Task =
Take the entries below and print, exactly, the stretch from the line containing "wi_only w : w ∈ ws -> w = t;" through the line containing "cbn [with_waiter scheduler waiter killer].", both included.

Saved data entries
(** While the other side changes the state of [t], [t] does not run. *)
Definition phase t st xs : Prop :=
  let s := scheduler st in
  match killer st with
  | WakingUp _ _ Branch => past_store (waiter st) /\ sleeping t s xs /\ current_thread s <> Some t
  | WakingUp _ _ (Update old) => past_store (waiter st) /\ sleeping t s xs /\ current_thread s <> Some t /\ old = SLEEPING
  | WakingUp _ _ Store => past_store (waiter st) /\ half_awake t s xs /\ current_thread s <> Some t
  | _ => waiter_phase t st xs
  end.

(** The waiter was asleep in the event's queue before the trigger: the wake-up
    is still to come, or it has happened. *)
Definition covered t st xs ws : Prop :=
  match waiter st with
  | GoingToSleep Notify | Yielding | Asleep =>
      match killer st with
      | Alive | Flagged => sleeping t (scheduler st) xs /\ t ∈ ws
      | Waking i => ready t (scheduler st) xs \/ exists j, (i <= j)%nat /\ ws !! j = Some t
      | WakingUp _ _ Notify | Clearing | Triggered => ready t (scheduler st) xs
      | WakingUp _ _ _ => True
      end
  | Checking => terminated st = true
  | Returned => True
  | _ => False
  end.

(** The waiter has appended itself. *)
Definition appended (w : waiter_pc) : Prop := match w with GoingToSleep _ | Yielding | Asleep => True | _ => False end.

Record wait_inv (cov : Prop) t st xs ws : Prop := {
  wi_sched : sched_ok t (scheduler st) xs;
  wi_event : InfList.holds (state_changed st) ws;
  wi_only w : w ∈ ws -> w = t;
  wi_waking i w pc : killer st = WakingUp i w pc -> w = t;
  wi_phase : phase t st xs;
  wi_appended : appended (waiter st) -> killer st = Alive \/ killer st = Flagged -> t ∈ ws;
  wi_flag : terminated st = true <-> killer st <> Alive;
  wi_returned : waiter st = Returned -> terminated st = true;
  wi_covered : cov -> covered t st xs ws
}.

(** The states of [t] survive a change of processor. *)
Lemma moved_phase t st xs s' xs' : moved t (scheduler st) xs s' -> xs' ≡ₚ xs ->
  phase t st xs -> phase t (with_waiter st s' (waiter st)) xs'.
Proof.
  intros [_ _ Hst Hm1 Hm2] Hp. unfold phase, waiter_phase, ready, leaving, sleeping, half_awake.
  cbn [with_waiter scheduler waiter killer]. rewrite !Hst.
  assert (t ∈ xs' <-> t ∈ xs) as Hin by (by rewrite Hp). intros Hph.
  destruct (killer st) as [| |?|? ? [| | | |]| |]; destruct (waiter st) as [| | | |[| | | |]| | |];
    naive_solver.
Qed.

Lemma moved_covered t st xs ws s' xs' : moved t (scheduler st) xs s' -> xs' ≡ₚ xs ->
  covered t st xs ws -> covered t (with_waiter st s' (waiter st)) xs' ws.
Proof.
  intros [_ _ Hst _ _] Hp. unfold covered, ready, sleeping. cbn [with_waiter scheduler waiter killer terminated]. rewrite !Hst.
  assert (t ∈ xs' <-> t ∈ xs) as Hin by (by rewrite Hp).
  destruct (waiter st) as [| | | |[| | | |]| | |]; try done; destruct (killer st) as [| |?|? ? [| | | |]| |]; rewrite ?Hin; done.
Qed.

Lemma timer_step cov t st xs ws now : wait_inv cov t st xs ws ->
  (exists s' xs', tick now (scheduler st) = Ok s' /\ moved t (scheduler st) xs s' /\ xs' ≡ₚ xs /\
     wait_inv cov t (with_waiter st s' (waiter st)) xs' ws) \/
  ((forall s', tick now (scheduler st) <> Ok s') /\ exists i, killer st = WakingUp i t Store).
Proof.
  intros HI. destruct (tick_ok t _ xs now (wi_sched _ _ _ _ _ HI)) as [(s' & E & Hm)|(E & Hin & Hne)].
  - left. destruct (mv_queue _ _ _ _ Hm) as (xs' & Hp & HO). exists s', xs'. do 3 (split; [done|]).
    destruct HI as [_ He Hon Hwk Hph Hap Hfl Hret Hcov]. split; try done.
    + by apply (moved_phase _ _ xs).
    + intros Hc. by apply (moved_covered _ _ xs), Hcov.
  - right. split; [intros s'; by rewrite E|]. destruct HI as [_ _ _ Hwk Hph _ _ _ _].
    unfold phase, waiter_phase, ready, leaving, sleeping in Hph.
    destruct (killer st) as [| |i|i w [| | | |]| |] eqn:Hk; try (exists i; by rewrite (Hwk i w _ eq_refl));
      exfalso; destruct (waiter st) as [| | | |[| | | |]| | |]; naive_solver.
Qed.

(** ** The waiter's statements *)
Definition mid_change (k : killer_pc) : Prop :=
  match k with WakingUp _ _ (Branch | Update _ | Store) => True | _ => False end.

Lemma phase_waiter t st xs : ~ mid_change (killer st) -> phase t st xs <-> waiter_phase t st xs.
Proof. unfold phase. by destruct (killer st) as [| |?|? ? [| | | |]| |]; cbn; try tauto. Qed.

Lemma running_not_mid t st xs : phase t st xs -> current_thread (scheduler st) = Some t -> ~ mid_change (killer st).
Proof. unfold phase. intros Hph Hc. destruct (killer st) as [| |?|? ? [| | | |]| |]; cbn; naive_solver. Qed.

Lemma waiter_moves (cov : Prop) t st xs ws s' xs' w : wait_inv cov t st xs ws -> ~ mid_change (killer st) ->
  sched_ok t s' xs' -> waiter_phase t (with_waiter st s' w) xs' -> (appended w -> appended (waiter st)) ->
  (w = Returned -> terminated st = true) -> (cov -> covered t (with_waiter st s' w) xs' ws) ->
  wait_inv cov t (with_waiter st s' w) xs' ws.
Proof.
  intros [HO He Hon Hwk Hph Hap Hfl Hret Hcov] Hm HO' Hph' Hap' Hret' Hcov'. split; try done; [by apply phase_waiter|auto].
Qed.

Lemma so_interrupts t s xs ie : sched_ok t s xs -> sched_ok t (set_interrupts s ie) xs.
Proof. by intros []. Qed.

(** The statements of [sleep]. *)
Lemma sleep_step cov t st xs ws pc : wait_inv cov t st xs ws -> current_thread (scheduler st) = Some t ->
  ~ mid_change (killer st) -> waiter st = GoingToSleep pc ->
  exists st' xs', waiter_step t st = Ok st' /\ wait_inv cov t st' xs' ws.
Proof.
  intros HI Hc Hm Hw. pose proof HI as [HO He Hon Hwk Hph Hap Hfl Hret Hcov].
  apply (phase_waiter _ _ _ Hm) in Hph. unfold waiter_step, waiter_phase, covered in *. rewrite Hw in *.
  destruct (so_store t _ xs SLEEPING HO) as (x & s3 & Ex & Es3 & HO3 & [_ _ HK3] & Hst3).
  destruct pc as [| |old| |]; cbn [set_entity_state_step].
  - destruct (so_alg _ _ _ HO) as (q & Eq & _). rewrite Eq, bool_decide_true by eauto. cbn [assert_ mbind outcome_bind].
    step_to Ex. rewrite bool_decide_false.
    + eexists _, xs. split; [reflexivity|]. by apply (waiter_moves _ _ _ xs); rewrite ?Hw.
    + destruct Hph as [_ Hr]. unfold state_of in Hr. unfold entity, in_bounds in Ex.
      destruct (entities (scheduler st) !! t); [|done]. injection Ex as ->. cbn in Hr. congruence.
  - step_to Ex. eexists _, xs. split; [reflexivity|]. apply (waiter_moves _ _ _ xs); rewrite ?Hw; try done.
    split; [done|]. destruct Hph as [_ Hr]. unfold state_of in Hr. unfold entity, in_bounds in Ex.
    destruct (entities (scheduler st) !! t); [|done]. injection Ex as ->. cbn in Hr. congruence.
  - destruct Hph as [[Hin Hr] ->]. destruct (so_dequeue t _ xs HO) as (s' & E & HO' & [_ _ HK]). step_to E.
    eexists _, _. split; [reflexivity|]. apply (waiter_moves _ _ _ xs); rewrite ?Hw; try done.
    split; [|cbn; by rewrite HK]. by intros [? _]%list_elem_of_filter.
  - step_to Ex. rewrite <- Es3. eexists _, xs. split; [reflexivity|]. apply (waiter_moves _ _ _ xs); rewrite ?Hw; try done.
    left. split; [apply Hph|done].
  - destruct (so_notify t _ xs (fun s t => set_entity_state (S (size (entities (scheduler st)))) s t RUNNABLE) HO)
      as (s' & E & HO' & [_ Hct HK]). step_to E.
    cbn [mbind outcome_bind]. rewrite Hct, bool_decide_true by done. eexists _, xs. split; [reflexivity|]. apply (waiter_moves _ _ _ xs); rewrite ?Hw; try done.
    + unfold waiter_phase, sleeping, ready. cbn. by rewrite HK.
    + intros Hcv. specialize (Hcov Hcv). unfold covered, sleeping, ready in *. cbn. by rewrite HK.
Qed.

Lemma waiter_step_ok cov t st xs ws : wait_inv cov t st xs ws -> current_thread (scheduler st) = Some t ->
  exists st' xs' ws', waiter_step t st = Ok st' /\ wait_inv cov t st' xs' ws'.
Proof.
  intros HI Hc. pose proof (running_not_mid _ _ _ (wi_phase _ _ _ _ _ HI) Hc) as Hm.
  pose proof HI as [HO He Hon Hwk Hph Hap Hfl Hret Hcov]. apply (phase_waiter _ _ _ Hm) in Hph.
  destruct (waiter st) as [| | | |pc| | |] eqn:Hw;
    try (unfold waiter_step, waiter_phase, covered in *; rewrite Hw in * ).
  - eexists _, xs, ws. split; [reflexivity|]. apply (waiter_moves _ _ _ xs); rewrite ?Hw; try done; by apply so_interrupts.
  - destruct (terminated st) eqn:Ht; eexists _, xs, ws; (split; [reflexivity|]); apply (waiter_moves _ _ _ xs); rewrite ?Hw; try done; try by apply so_interrupts.
    intros Hcv. by specialize (Hcov Hcv).
  - eexists _, xs, ws. split; [reflexivity|]. apply (waiter_moves _ _ _ xs); rewrite ?Hw; try done; by apply so_interrupts.
  - destruct (InfList.append_spec _ _ t He) as (e & E & He'). step_to E. eexists _, xs, (ws ++ [t]). split; [reflexivity|].
    split; try done.
    + intros w [?| ->%list_elem_of_singleton]%elem_of_app; auto.
    + by apply phase_waiter.
    + intros _ _. apply elem_of_app. right. left.
  - destruct (sleep_step cov t st xs ws pc HI Hc Hm Hw) as (st' & xs' & E & HI'). exists st', xs', ws.
    unfold waiter_step in E. rewrite Hw in E. exact (conj E HI').
  - destruct (schedule_ok t _ xs HO) as [(s' & E & Hmv)|(_ & Hin & Hne)];
      [|destruct Hph as [[? _]|[_ ?]]; contradiction].
    step_to E. destruct (mv_queue _ _ _ _ Hmv) as (xs' & Hp & HO'). assert (t ∈ xs' <-> t ∈ xs) as Hiff by (by rewrite Hp).
    destruct Hmv as [_ _ Hst Hm1 _]. eexists _, xs', ws. split; [reflexivity|]. apply (waiter_moves _ _ _ xs); rewrite ?Hw; try done.
    + unfold waiter_phase, sleeping, ready in *. cbn. rewrite !Hst, !Hiff.
      destruct Hph as [[Hn Hs]|Hr]; [left|by right]. split; [done|]. intros Hc'. by apply Hn, Hm1.
    + intros Hcv. specialize (Hcov Hcv). unfold covered, sleeping, ready in *. cbn. rewrite !Hst.
      destruct (killer st) as [| |?|? ? [| | | |]| |]; rewrite ?Hiff; done.
  - eexists _, xs, ws. split; [reflexivity|]. apply (waiter_moves _ _ _ xs); rewrite ?Hw; try done.
    + cbn. by destruct Hph as [[_ ?]|?].
    + intros Hcv. specialize (Hcov Hcv). cbn. apply Hfl. intros Hk. rewrite Hk in Hcov.
      destruct Hcov as [[Hn _] _], Hph as [[_ ?]|[? _]]; contradiction.
  - by exists st, xs, ws.
Qed.

(** ** The other side's statements *)
Lemma killer_moves (cov : Prop) t st xs ws s' xs' k : wait_inv cov t st xs ws -> killer st <> Alive ->
  sched_ok t s' xs' -> (forall i w pc, k = WakingUp i w pc -> w = t) -> phase t (with_killer st s' k) xs' ->
  k <> Alive -> k <> Flagged -> (cov -> covered t (with_killer st s' k) xs' ws) ->
  wait_inv cov t (with_killer st s' k) xs' ws.
Proof.
  intros [HO He Hon Hwk Hph Hap Hfl Hret Hcov] Hk HO' Hwk' Hph' Ha Hf Hcov'. split; try done.
  - intros _ [?|?]; contradiction.
  - cbn. split; [done|]. intros _. by apply Hfl.
Qed.

(** A waiter whose state is not RUNNABLE has stored it. *)
Lemma not_runnable t st xs : waiter_phase t st xs -> state_of (scheduler st) t <> Some RUNNABLE ->
  past_store (waiter st) /\ sleeping t (scheduler st) xs.
Proof.
  unfold waiter_phase, past_store, ready, leaving. intros Hph Hne.
  destruct (waiter st) as [| | | |[| |?| |]| | |]; naive_solver.
Qed.

Lemma entity_state s t x : entity s t = Ok x -> state_of s t = Some (_state x).
Proof. unfold entity, state_of. by destruct (entities s !! t); intros [= ->]. Qed.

Problem solution =
  wi_only w : w ∈ ws -> w = t;
  wi_waking i w pc : killer st = WakingUp i w pc -> w = t;
  wi_phase : phase t st xs;
  wi_appended : appended (waiter st) -> killer st = Alive \/ killer st = Flagged -> t ∈ ws;
  wi_flag : terminated st = true <-> killer st <> Alive;
  wi_returned : waiter st = Returned -> terminated st = true;
  wi_covered : cov -> covered t st xs ws
}.

(** The states of [t] survive a change of processor. *)
Lemma moved_phase t st xs s' xs' : moved t (scheduler st) xs s' -> xs' ≡ₚ xs ->
  phase t st xs -> phase t (with_waiter st s' (waiter st)) xs'.
Proof.
  intros [_ _ Hst Hm1 Hm2] Hp. unfold phase, waiter_phase, ready, leaving, sleeping, half_awake.
  cbn [with_waiter scheduler waiter killer]. rewrite !Hst.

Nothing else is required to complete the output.